Any cyclist wanting a good look round Bogotá should stop by Ceaser's shop in the old colonial heart of Bogotá, La Candelaria, where he has around 40 bikes and helmets for hire and expert tour guides on call. It's a fantastic way to see the city - safe, easy and affordable. Today, I covered 10 times the ground on two wheels as I would have done by foot, or taxi, or bus. As I pedal, smiling Colombians laugh at the tall gringo in the biggest, yellowest helmet they've ever seen, panting and purple-faced as the altitude takes its toll: Bogotá is the world's third-highest capital city, at 2,640m above sea level.
Don't worry if you hit a spot of bother on your bike, though. The route is attended by hundreds of paid guardians carrying medical kits and bike tools. (When the call first went out for the guardians, just 20 CVs were received. When the city authorities rebranded the job as Bikewatch guards, after Baywatch, asking for athletic and active people to apply, they got 1,500 CVs, says former city official Enrique Peñalosa in this great film).
Be aware though - bike theft is rife, and bike parking spots are few and far between - and even when they look official, you may not be able to lock and leave, as Ceaser recalls on his blog.
The city also has a vast network of bike lanes - though they are in a pretty poor state and are often used by sidewalk vendors to sell anything from scavenged mobile phone parts to barbecued corn on the cob. And the Ciclovía's main route is under threat: the mass transit bus service, Transmilenio, may expand into some of the roads where the cyclists currently reign.

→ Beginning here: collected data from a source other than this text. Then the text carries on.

(* ===== verification/Fakes.v ===== *)
(** * The test doubles of [service.rs]

    [FakeStorage] and [FakeDb], over local files in a map: an executable
    environment in which the use cases can be run; [ServiceTests.v] runs the
    unit tests in it. *)

From Stdlib Require Import ZArith Lia Ascii.
From stdpp Require Import base numbers gmap sorting strings list.
From S2P Require Import Prelude RustStd Chrono Core Ports Service.
Open Scope Z_scope.
Open Scope rust_scope.

Record FakeStorage := mkFakeStorage {
  files : list (BackupInfo * bytes);
  deleted : list string;
  delete_calls : nat;
  fail_upload : bool;
  fail_download : bool;
  fail_list : bool;
  fail_delete : bool;
}.

Record FakeDb := mkFakeDb {
  content : bytes;
  db_restored : list bytes;
  healthy : bool;
  fail_dump : bool;
  fail_restore : bool;
}.

(** The harness: both doubles, the log of their events, the lock, the
    temporary files and the next temporary name. *)
Record Harness := mkHarness {
  storage : FakeStorage;
  fdb : FakeDb;
  events : list string;
  locked : bool;
  fs : gmap path bytes;
  next_temp : nat;
  clock : DateTime;
}.

Definition set_storage (h : Harness) (s : FakeStorage) : Harness :=
  mkHarness s (fdb h) (events h) (locked h) (fs h) (next_temp h) (clock h).
Definition set_fdb (h : Harness) (d : FakeDb) : Harness :=
  mkHarness (storage h) d (events h) (locked h) (fs h) (next_temp h) (clock h).
Definition push_event (h : Harness) (e : string) : Harness :=
  mkHarness (storage h) (fdb h) (events h ++ [e]) (locked h) (fs h) (next_temp h) (clock h).
Definition set_locked (h : Harness) (b : bool) : Harness :=
  mkHarness (storage h) (fdb h) (events h) b (fs h) (next_temp h) (clock h).
Definition set_fs (h : Harness) (f : gmap path bytes) : Harness :=
  mkHarness (storage h) (fdb h) (events h) (locked h) f (next_temp h) (clock h).

(** [FakeStorage::infos]. *)
Definition infos (s : FakeStorage) : list BackupInfo := sort_newest_first (files s).*1.

Definition put (s : FakeStorage) (f : BackupInfo * bytes) : FakeStorage :=
  mkFakeStorage (files s ++ [f]) (deleted s) (delete_calls s) (fail_upload s) (fail_download s)
    (fail_list s) (fail_delete s).

(** [FakeStorage::check]. *)
Definition check (flag : bool) (op : string) : Result unit :=
  if flag then Err (Unavailable (op +:+ " failed")) else Ok tt.

Definition fake_upload (h : Harness) (req : UploadRequest) : Result BackupInfo * Harness :=
  let s := storage h in
  match check (fail_upload s) "upload" with
  | Err e => (Err e, h)
  | Ok _ =>
      let content := default [] (fs h !! req_path req) in
      let n := length (files s) in
      let info := {|
        id := "up" +:+ int_to_string (Z.of_nat n);
        name := req_name req;
        (* 2030-01-01 00:00:00 plus [n] seconds *)
        created_at := mkDateTime (1893456000 + Z.of_nat n) 0;
        size_bytes := Some (Z.of_nat (length content));
        md5 := None;
        format := req_format req;
        kind := req_kind req |} in
      (Ok info,
       set_storage (push_event h ("upload " +:+ BackupKind_as_str (req_kind req))) (put s (info, content)))
  end.

(** A token is the number of backups to skip. *)
Definition fake_list (s : FakeStorage) (page_size : Z) (token : option string)
    : Result (Page BackupInfo) :=
  match check (fail_list s) "list" with
  | Err e => Err e
  | Ok _ =>
      let skip := match token with
                  | None => 0
                  | Some t => match parse_usize t with Ok n => n | Err _ => 0 end
                  end in
      let total := Z.of_nat (length (infos s)) in
      let last := Z.min (skip + page_size) total in
      Ok (mkPage (take (Z.to_nat (last - skip)) (drop (Z.to_nat skip) (infos s)))
            (if last <? total then Some (int_to_string last) else None))
  end.

Definition fake_delete (h : Harness) (i : string) : Result unit * Harness :=
  let s := storage h in
  let calls := S (delete_calls s) in
  match check (fail_delete s) "delete" with
  | Err e =>
      (Err e, set_storage h (mkFakeStorage (files s) (deleted s) calls (fail_upload s)
                               (fail_download s) (fail_list s) (fail_delete s)))
  | Ok _ =>
      (Ok tt, set_storage h (mkFakeStorage
        (List.filter (fun f => negb (bool_decide (id f.1 = i))) (files s)) (deleted s ++ [i]) calls
        (fail_upload s) (fail_download s) (fail_list s) (fail_delete s)))
  end.

Definition fake_download (h : Harness) (b : BackupInfo) (dst : path) : Result unit * Harness :=
  match check (fail_download (storage h)) "download" with
  | Err e => (Err e, h)
  | Ok _ =>
      match List.find (fun f => bool_decide (id f.1 = id b)) (files (storage h)) with
      | Some f => (Ok tt, set_fs h (<[dst := f.2]> (fs h)))
      | None => (Err (NotFound (id b)), h)
      end
  end.

Definition process_error (program : string) : Error := Process program "exit status: 1" "boom".

Definition fake_dump (h : Harness) (dst : path) : Result unit * Harness :=
  if fail_dump (fdb h) then (Err (process_error "pg_dump"), h)
  else (Ok tt, set_fs (push_event h "dump") (<[dst := content (fdb h)]> (fs h))).

Definition fake_restore (h : Harness) (src : path) : Result unit * Harness :=
  let h := push_event h "restore" in
  let d := fdb h in
  if fail_restore d then (Err (process_error "pg_restore"), h)
  else (Ok tt, set_fdb h (mkFakeDb (content d) (db_restored d ++ [default [] (fs h !! src)])
                            (healthy d) (fail_dump d) (fail_restore d))).

(** Legacy files are stored as they decompress in the examples. *)
Definition fake : handler PortE Harness := fun T e =>
  match e in PortE T return Harness -> T * Harness with
  | TryLock => fun h => if locked h then (false, h) else (true, set_locked h true)
  | Unlock => fun h => (tt, set_locked h false)
  | NewTempFile prefix suffix dir => fun h =>
      let p := dir +:+ "/" +:+ prefix +:+ int_to_string (Z.of_nat (next_temp h)) +:+ suffix in
      (Ok p, mkHarness (storage h) (fdb h) (events h) (locked h) (<[p := []]> (fs h))
               (S (next_temp h)) (clock h))
  | DropTempFile p => fun h => (tt, set_fs h (delete p (fs h)))
  | Dumper_dump dst => fun h => fake_dump h dst
  | Restorer_restore src => fun h => fake_restore h src
  | DbHealth_ping => fun h =>
      (if healthy (fdb h) then Ok tt else Err (FailedPrecondition "down"), h)
  | Storage_upload req => fun h => fake_upload h req
  | Storage_list n tok => fun h => (fake_list (storage h) n tok, h)
  | Storage_latest => fun h =>
      (Ok (List.find (fun i => bool_decide (kind i <> PreRestore)) (infos (storage h))), h)
  | Storage_get i => fun h =>
      (ok_or (List.find (fun b => bool_decide (id b = i)) (infos (storage h))) (NotFound i), h)
  | Storage_download b dst => fun h => fake_download h b dst
  | Storage_delete i => fun h => fake_delete h i
  | Clock_now => fun h => (clock h, h)
  | Instant_now => fun h => (0, h)
  | DecompressTask src dst => fun h =>
      (Ok (Ok tt), set_fs h (<[dst := default [] (fs h !! src)]> (fs h)))
  | Log _ _ => fun h => (tt, h)
  end.

(** [harness_with]: the fixed clock is 2026-11-06 12:00:00. *)
Definition harness_deps (keep : option nat) : ServiceDeps :=
  mkServiceDeps "tracker" "tracker" "/data" keep.

Definition harness_files (fl : list (BackupInfo * bytes)) : Harness :=
  mkHarness (mkFakeStorage fl [] 0 false false false false)
    (mkFakeDb (chars "current-db") [] true false false) [] false ∅ 0 (mkDateTime 1793966400 0).

(** [info]: a backup of a day of January 2026. *)
Definition fake_info (i : string) (d : Z) (f : BackupFormat) (k : BackupKind) : BackupInfo :=
  mkBackupInfo i (i +:+ ".file") (mkDateTime (1767225600 + (d - 1) * 86400) 0) None None f k.

Definition good_backup : BackupInfo * bytes :=
  (fake_info "good" 1 PgCustom Regular, chars "backup-content").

But it seems to have luck, albeit of a grim variety, on its side. A few years back a Bogotá senator, Fernando Castro, tried to move the hours of Ciclovía to run it from 5am to 12 noon, cutting back the most popular hours with the public. During the senate hearing arguing for the move, in a scene straight out of a magic realist novel, the car-loving, chain-smoking senator keeled over at the dispatch box and died later that day.
If a city as busy and poor as Bogotá can close its roads every Sunday of the year, and every one of the dozens of holidays enjoyed here, why can't London, or Manchester, or Liverpool, or Glasgow or Cardiff or Newcastle? Is it so radical a concept to promote healthy, non-polluting, silent forms of transport that bring people together, rather than locking them behind airbags and safety glass, for just half a day a week? Must we measure everything so drearily in pounds lost to business?
I guess revolutions are best left to the Latin Americans.